Mreda Sidjidane est tétraplégique. Rencontré la semaine du 30 avril, durant laquelle se déroulait la journée mondiale des mobilités et de l’accessibilité, il explique que ni les aides, ni l’aménagement urbain ne sont à la hauteur à Mayotte pour pouvoir vivre ou circuler librement.
« Ah oui c’est Déreck (un surnom, N.D.L.R) », reconnaît une habitante de Passamaïnty pour indiquer où vit Mreda Sidjidane. Passé un trottoir en forme de rampe d’accès pour arriver dans la maison qu’il s’est construite, l’homme de 49 ans nous reçoit, ce vendredi 3 mai, couché sur son lit, le coude placé sur l’oreiller pour se redresser. Tétraplégique depuis un accident de voiture en 2003, il dépend d’une infirmière (soins pris en charge) qui vient chez lui tous les jours. Il ne se déplace qu’en fauteuil roulant électrique, actuellement en panne. Pour en avoir un neuf, il devra aller déposer des papiers à la maison départementale des personnes handicapées (MDPH) où on lui a dit de passer au lieu de les envoyer par mail.
« À Mayotte il n’y a pas de trottoir, je dois circuler sur la route. C’est très dangereux, mais au quotidien je n’ai pas le choix », livre ce père de famille qui était bien obligé d’aller faire les courses lorsque ses six enfants vivaient encore au domicile. « Il y a des années, une voiture m’a percuté par derrière entre M’Tsapéré et Baobab. Je suis tombé par terre. Les pompiers sont venus me chercher », raconte celui que l’on peut croiser jusqu’à Kawéni, sur un tronçon de la route nationale, où les voitures ne peuvent pas le dépasser.
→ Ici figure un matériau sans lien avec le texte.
(** The end of the loop. *)
Lemma scan_break_ok s t task l ms' :
  source_ok s -> source_tasks s !! t = Some task -> task_pc task = mat_scan ->
  threads (merger_state s) !! t = Some l -> system_ok ms' -> shared ms' = shared (merger_state s) ->
  threads ms' = threads (merger_state s) -> (forall b, output ms' b = output (merger_state s) b) ->
  partition_idx l = None -> next_partition_idx (shared (merger_state s)) = P ->
  source_ok (set_source_task t {| task_pc := mat_merge; local_column_data := local_column_data task |}
    (set_merger_state ms' s)).
Proof.
  intros Hs Ht Epc Hl Hms Hsh Hts Hout Hi Hn.
  destruct (columns_none s t task Hs Ht ltac:(by rewrite Epc)) as [Hnone Hb].
  eapply (scan_step_ok s t task l mat_merge _ ms' l); try done.
  - by rewrite Hts, list_insert_id.
  - by rewrite Hsh.
  - intros Hd. destruct (src_destroyed _ Hs Hd) as [H1 H2]. split; [by rewrite Hsh | by rewrite Hts].
  - by right.
  - intros b. rewrite (batch_ext (merger_state s) ms') by done. rewrite <- Hb.
    destruct (task_batches_insert s t task b Ht) as (rest & Hr & Hr').
    by rewrite Hr, (Hr' _ {| task_pc := mat_merge; local_column_data := local_column_data task |}).
  - unfold task_ok. cbn [task_pc]. split_and!; [done | change (next_partition_idx (shared ms') = P); by rewrite Hsh | done].
Qed.

Lemma Append_ok c b input :
  (is_Some (data c !! b) -> last_collection c = Some b) ->
  (forall b, last_collection c = Some b -> is_Some (data c !! b)) ->
  exists c', Append input b c = Some c' /\ last_collection c' = Some b /\
    data c' = <[b := default [] (data c !! b) ++ input]> (data c).
Proof.
  clear. intros H1 H2. unfold Append. case_decide as Hd.
  - destruct (H2 b Hd) as [rows E0]. rewrite E0. cbn. by eexists.
  - destruct (data c !! b) as [rows |] eqn:E0; [destruct Hd; apply H1; by eexists |]. cbn. by eexists.
Qed.

Lemma scan_chunk_ok s t task l l' i chunk :
  source_ok s -> source_tasks s !! t = Some task -> task_pc task = mat_scan ->
  threads (merger_state s) !! t = Some l -> partition_idx l = Some i -> partition_idx l' = Some i ->
  chunk <> [] -> system_ok (after (merger_state s) (shared (merger_state s)) t l' (ev_chunk i chunk)) ->
  exists c, Append chunk i (local_column_data task) = Some c /\
    source_ok (set_source_task t {| task_pc := mat_scan; local_column_data := c |}
      (set_merger_state (after (merger_state s) (shared (merger_state s)) t l' (ev_chunk i chunk)) s)).
Proof.
  intros Hs Ht Epc Hl Hi Hi' Hchunk Hms. set (ms' := after _ _ _ _ _) in *.
  destruct (columns_none s t task Hs Ht ltac:(by rewrite Epc)) as [Hnone Hb].
  pose proof (src_tasks _ Hs t _ l Ht Hl) as Hok. unfold task_ok in Hok. rewrite Epc in Hok.
  destruct Hok as [Hown Hlast]. destruct (Hown i Hi) as [Hbi Hlasti].
  destruct (Append_ok _ i chunk Hlasti Hlast) as (c' & E & Hl' & Hd'). exists c'. split; [done |].
  assert (forall b, i <> b -> output ms' b = output (merger_state s) b) as Hout.
  { intros b Hb'. unfold ms'. rewrite output_after, decide_False by done. by rewrite app_nil_r. }
  assert (forall b, task_batches (set_source_task t {| task_pc := mat_scan; local_column_data := c' |}
    (set_merger_state ms' s)) b ≡ₚ batch ms' b) as Hbatches.
  { intros b. destruct (task_batches_insert s t task b Ht) as (rest & Hr & Hr').
    rewrite (Hr' _ {| task_pc := mat_scan; local_column_data := c' |}) by done. cbn [local_column_data]. rewrite Hd'.
    destruct (decide (i = b)) as [<- | Hne].
    - rewrite lookup_insert_eq. cbn [option_list]. rewrite Hbi in Hr. rewrite <- (app_nil_r (option_list _)) in Hr at 1.
      apply Permutation_app_inv_l, Permutation_nil_l in Hr as <-.
      assert (default [] (data (local_column_data task) !! i) = output (merger_state s) i) as E1.
      { rewrite Hb in Hbi. unfold batch in Hbi. destruct (data (local_column_data task) !! i) as [rows |];
          destruct (output (merger_state s) i) eqn:Eo; cbn in Hbi |- *; try done.
        - by apply Permutation_nil_l in Hbi.
        - apply Permutation_singleton_inj in Hbi. done.
        - by apply Permutation_nil_r in Hbi. }
      rewrite E1. unfold batch, ms'. rewrite output_after, decide_True by done. cbn.
      destruct (output (merger_state s) i ++ chunk) eqn:E2; [| done]. apply app_nil in E2. tauto.
    - rewrite lookup_insert_ne by done. rewrite <- Hr, Hb. by rewrite (batch_ext (merger_state s) ms') by auto. }
  eapply (scan_step_ok s t task l mat_scan c' ms' l'); try done.
  - intros Hd. destruct (src_destroyed _ Hs Hd) as [_ H]. pose proof (Forall_lookup_1 _ _ _ _ H Hl). cbn in *. congruence.
  - by left.
  - intros b t2 l2 Hne Hl2 Hi2. apply Hout. intros ->. destruct Hne.
    by eapply (owner_unique m false (merger_state s)); [apply (src_system _ Hs) | | | |].
  - unfold task_ok. cbn [task_pc local_column_data]. split.
    + intros b Hib. rewrite Hi' in Hib. injection Hib as <-. split; [| done].
      rewrite Hbatches, Hd', lookup_insert_eq. unfold batch, ms'. rewrite output_after, decide_True by done.
      rewrite Hb in Hbi. unfold batch in Hbi. cbn.
      destruct (output (merger_state s) i) as [| x xs] eqn:Eo; destruct (data (local_column_data task) !! i) as [rows |];
        cbn in Hbi |- *.
      * by apply Permutation_nil_l in Hbi.
      * by destruct chunk.
      * apply Permutation_singleton_inj in Hbi as <-. done.
      * by apply Permutation_nil_r in Hbi.
    + cbn [local_column_data]. intros b Hlb. rewrite Hl' in Hlb. injection Hlb as <-. rewrite Hd', lookup_insert_eq. by eexists.
Qed.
À Mamoudzou, « il commence à y avoir des trottoirs », mais les voitures mal garées le condamnent souvent à rebrousser tout un chemin pour en descendre et pouvoir avancer. « Chaque sortie peut me prendre une demi-journée », déplore celui qui attend avec hâte l’arrivée du Caribus, censé être déployé en septembre de cette année.
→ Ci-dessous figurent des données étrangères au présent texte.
Lemma window_input_safe_witness :
  exists groups,
    MaterializeHashGroups example_operator example_merger_config id example_schedules (hash_groups _ example_final) =
      Some groups /\
    Forall (StronglySorted (fun x y => code_lt row_code y x = false)) groups /\
    let all := columns <$> example_rows in
    filter (fun r => Pruning.rank example_part (column_ord id example_sort) (mjoin groups) r <=
      value_count example_config) (mjoin groups) ≡ₚ
    filter (fun r => Pruning.rank example_part (column_ord id example_sort) all r <=
      value_count example_config) all.
Proof.
  edestruct (window_input_safe example_eval 0 example_hash id (fun _ => 0) single_chunk example_config
    example_sort) with (merger_config := example_merger_config) (SizeInBytes := example_row_size)
    (sort_run := merge_sort (code_le row_code)) (force_external := false) (verify_parallelism := false)
    (minimum_reservation := 48) (max_rows := 1000)
    (schedule := example_env_schedule 60) (pages := 4) (inputs := example_inputs) (s := example_operator_sink)
    (Hsort := code_sort row_code) (Hnum_threads := example_num_threads) (Hsize := example_row_size_fits)
    (Hminimum := example_minimum) as (g' & E1 & Hmat).
  1-5: done.
  - apply code_order.
  - exact (code_sort row_code).
  - reflexivity.
  - reflexivity.
  - exact example_operator_chunks.
  - exact (example_env_threads 60).
  - exact example_operator_sink_run.
  - apply (bool_decide_unpack _). vm_compute. exact I.
  - discriminate.
  - exact example_parts.
  - exact example_keys_order.
  - intros _. apply Forall_true. done.
  - assert (g' = example_final) as -> by (unfold example_final; by rewrite E1).
    exact (Hmat example_schedules example_schedules_ok).
Defined.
« J’aimerais que l’Etat voit ce qui se passe à Mayotte »
Mais c’est sans compter le manque d’établissements accessibles aux personnes en situation de handicap ou dont les rampes d’accès sont trop pentues pour son fauteuil. « À Only Mamoudzou, je ne peux pas rentrer, il y a des escaliers. Je dois attendre que quelqu’un passe pour me pousser », commence-t-il à lister. Le même scénario se produisait lorsqu’il souhaitait se rendre à la Caisse de sécurité sociale de Mayotte avant qu’elle déménage. « Une fois, je devais déposer des papiers à la Cadema (communauté d’agglomération Dembéni – Mamoudzou), mais c’est à l’étage et il n’y a pas d’ascenseur. Alors que c’est un bureau administratif », s’offusque-t-il. « J’aimerais tellement que l’Etat voit ce qui se passe à Mayotte pour nous les handicapés. On est là, on n’est pas comme des meubles. On est des êtres humains. »
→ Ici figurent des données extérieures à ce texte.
(* ===== verification/MergeSortThreads.v ===== *)
(** * The threads that build a merge sort tree

    The invariant of the threads of [Build]: the levels below [build_level] are complete,
    every run of that level that was given out is built or waits in exactly one thread,
    and the count of completed runs, on which the next level waits, lags behind by the
    threads that are not through.  No interleaving fails, a thread that leaves [Build]
    has seen the complete tree, and all threads leave it. *)

From S2P Require Import Prelude Validity MaskSearch Boundaries RangeSearch Aggregates MergeSortTree MergeSortGames MergeSortRuns MergeSortBuild.

Section threads.
Context {traits : MergeSortTraits} {k c : nat} `{!MergeSortTraitsOk k c} (leaves : list Z).
Context (Hn : Z.of_nat (length leaves) < 2 ^ offset_bits).
Context (Hleaves : Forall (fun v => v < 2 ^ element_bits) leaves).
Context (garbage : RunElement) (top : nat).
Abbreviation n := (Z.of_nat (length leaves)).
Abbreviation num_runs := (num_runs leaves).
Abbreviation run_built := (run_built leaves).
Abbreviation level_done := (level_done leaves).
Implicit Types (t : Tree) (l : nat) (r : Z) (th : TreeBuilder) (ths : list TreeBuilder) (m : MergeSortTree) (s : BuildSystem).

(** The run of a thread. *)
Definition pending th : option Z :=
  match th with AtBuildRun _ r | AtComplete _ r => Some r | _ => None end.

Definition busy th : Z := match pending th with Some _ => 1 | None => 0 end.

Definition build_thread_ok m th : Prop :=
  match th with
  | AtLoop => True
  | AtTryNextRun => (build_level m <= top)%nat \/ build_num_runs m <= build_complete m
  | AtBuildRun l r => l = build_level m /\ (l <= top)%nat /\ 0 <= r < build_run m
  | AtComplete l r => l = build_level m /\ (l <= top)%nat /\ 0 <= r < build_run m /\ run_built (tree m) l r
  | BuildDone => (top < build_level m)%nat
  end.

(** The level that is built. *)
Record level_open m ths : Prop := {
  lo_length : build_run_length m = width (build_level m);
  lo_num_runs : build_num_runs m = num_runs (build_level m);
  lo_run : 0 <= build_run m <= num_runs (build_level m);
  lo_complete : build_complete m + zsum busy ths = build_run m;
  lo_given : forall r, 0 <= r < build_run m ->
    run_built (tree m) (build_level m) r \/ exists j, ths !! j = Some (AtBuildRun (build_level m) r)
}.

Record build_ok s : Prop := {
  bo_shape : shape leaves top (tree (fst s));
  bo_positive : (1 <= build_level (fst s))%nat;
  bo_below : forall l, (l < build_level (fst s))%nat -> (l <= top)%nat -> level_done (tree (fst s)) l;
  bo_open : (build_level (fst s) <= top)%nat -> level_open (fst s) (snd s);
  bo_threads : forall j th, snd s !! j = Some th -> build_thread_ok (fst s) th;
  bo_apart : forall i j th th' r, snd s !! i = Some th -> snd s !! j = Some th' ->
    pending th = Some r -> pending th' = Some r -> i = j
}.

Lemma busy_nonneg ths : 0 <= zsum busy ths.
Proof. apply zsum_nonneg. intros th _. unfold busy. by destruct (pending th). Qed.

Lemma not_busy ths j th : zsum busy ths = 0 -> ths !! j = Some th -> pending th = None.
Proof.
  intros Hz Hj%list_elem_of_lookup_2.
  assert (busy th <= zsum busy ths) as Hm.
  { apply zsum_member; [| done]. intros th' _. unfold busy. by destruct (pending th'). }
  unfold busy in Hm at 1. destruct (pending th); [lia | done].
Qed.

(** A thread that is not given a run moves. *)
Lemma build_ok_idle m ths j th th' :
  ths !! j = Some th -> pending th = None -> pending th' = None -> build_thread_ok m th' ->
  build_ok (m, ths) -> build_ok (m, <[j := th']> ths).
Proof.
  intros Hj Hp Hp' Hth' [H1 H2 H3 H4 H5 H6]. cbn [fst snd] in *. split; cbn [fst snd]; try done.
  - intros Hl. destruct (H4 Hl) as [L1 L2 L3 L4 L5]. split; [done.. | |].
    + rewrite (zsum_insert _ _ _ _ th' Hj). unfold busy at 2 3. rewrite Hp, Hp'. lia.
    + intros r Hr. destruct (L5 r Hr) as [? | [i Hi]]; [by left | right]. exists i.
      rewrite list_lookup_insert_ne; [done |]. intros ->. rewrite Hj in Hi. injection Hi as ->. done.
  - intros i thi Hi. destruct (decide (i = j)) as [-> | Hne].
    + rewrite list_lookup_insert_eq in Hi by (by eapply lookup_lt_Some). by injection Hi as <-.
    + rewrite list_lookup_insert_ne in Hi by done. by apply (H5 i).
  - assert (forall i thi r, <[j:=th']> ths !! i = Some thi -> pending thi = Some r -> ths !! i = Some thi) as Hi.
    { intros i thi r Hi Hr. destruct (decide (i = j)) as [-> | Hne].
      - rewrite list_lookup_insert_eq in Hi by (by eapply lookup_lt_Some). injection Hi as <-. by rewrite Hp' in Hr.
      - by rewrite list_lookup_insert_ne in Hi by done. }
    intros i i' thi thi' r Hi1 Hi2 Hr1 Hr2. eapply (H6 i i'); eauto.
Qed.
Pour cet ex-grutier reconverti en agent d’accueil à l’association Ouazissa Zifeli Maoré (OZM) qui accompagne les personnes handicapées, aucune aide à domicile ne lui est attribuée par le conseil départemental (au bureau de la direction de la solidarité et du développement social) car il faudrait gagner moins de 4.000 euros par an. « Déjà que des aides il n’y en a pas beaucoup, mais quand on travaille, il n’y a pas d’aide », commente-t-il. « Je gagne un peu d’argent mais à Mayotte tout est cher. Même celui qui touche 2.000 euros le dit. Alors payer une aide à domicile tous les jours… » Heureusement, l’homme « combatif » et qui « garde toujours le moral » est connu du quartier et a une amie qu’il peut appeler en cas de besoin.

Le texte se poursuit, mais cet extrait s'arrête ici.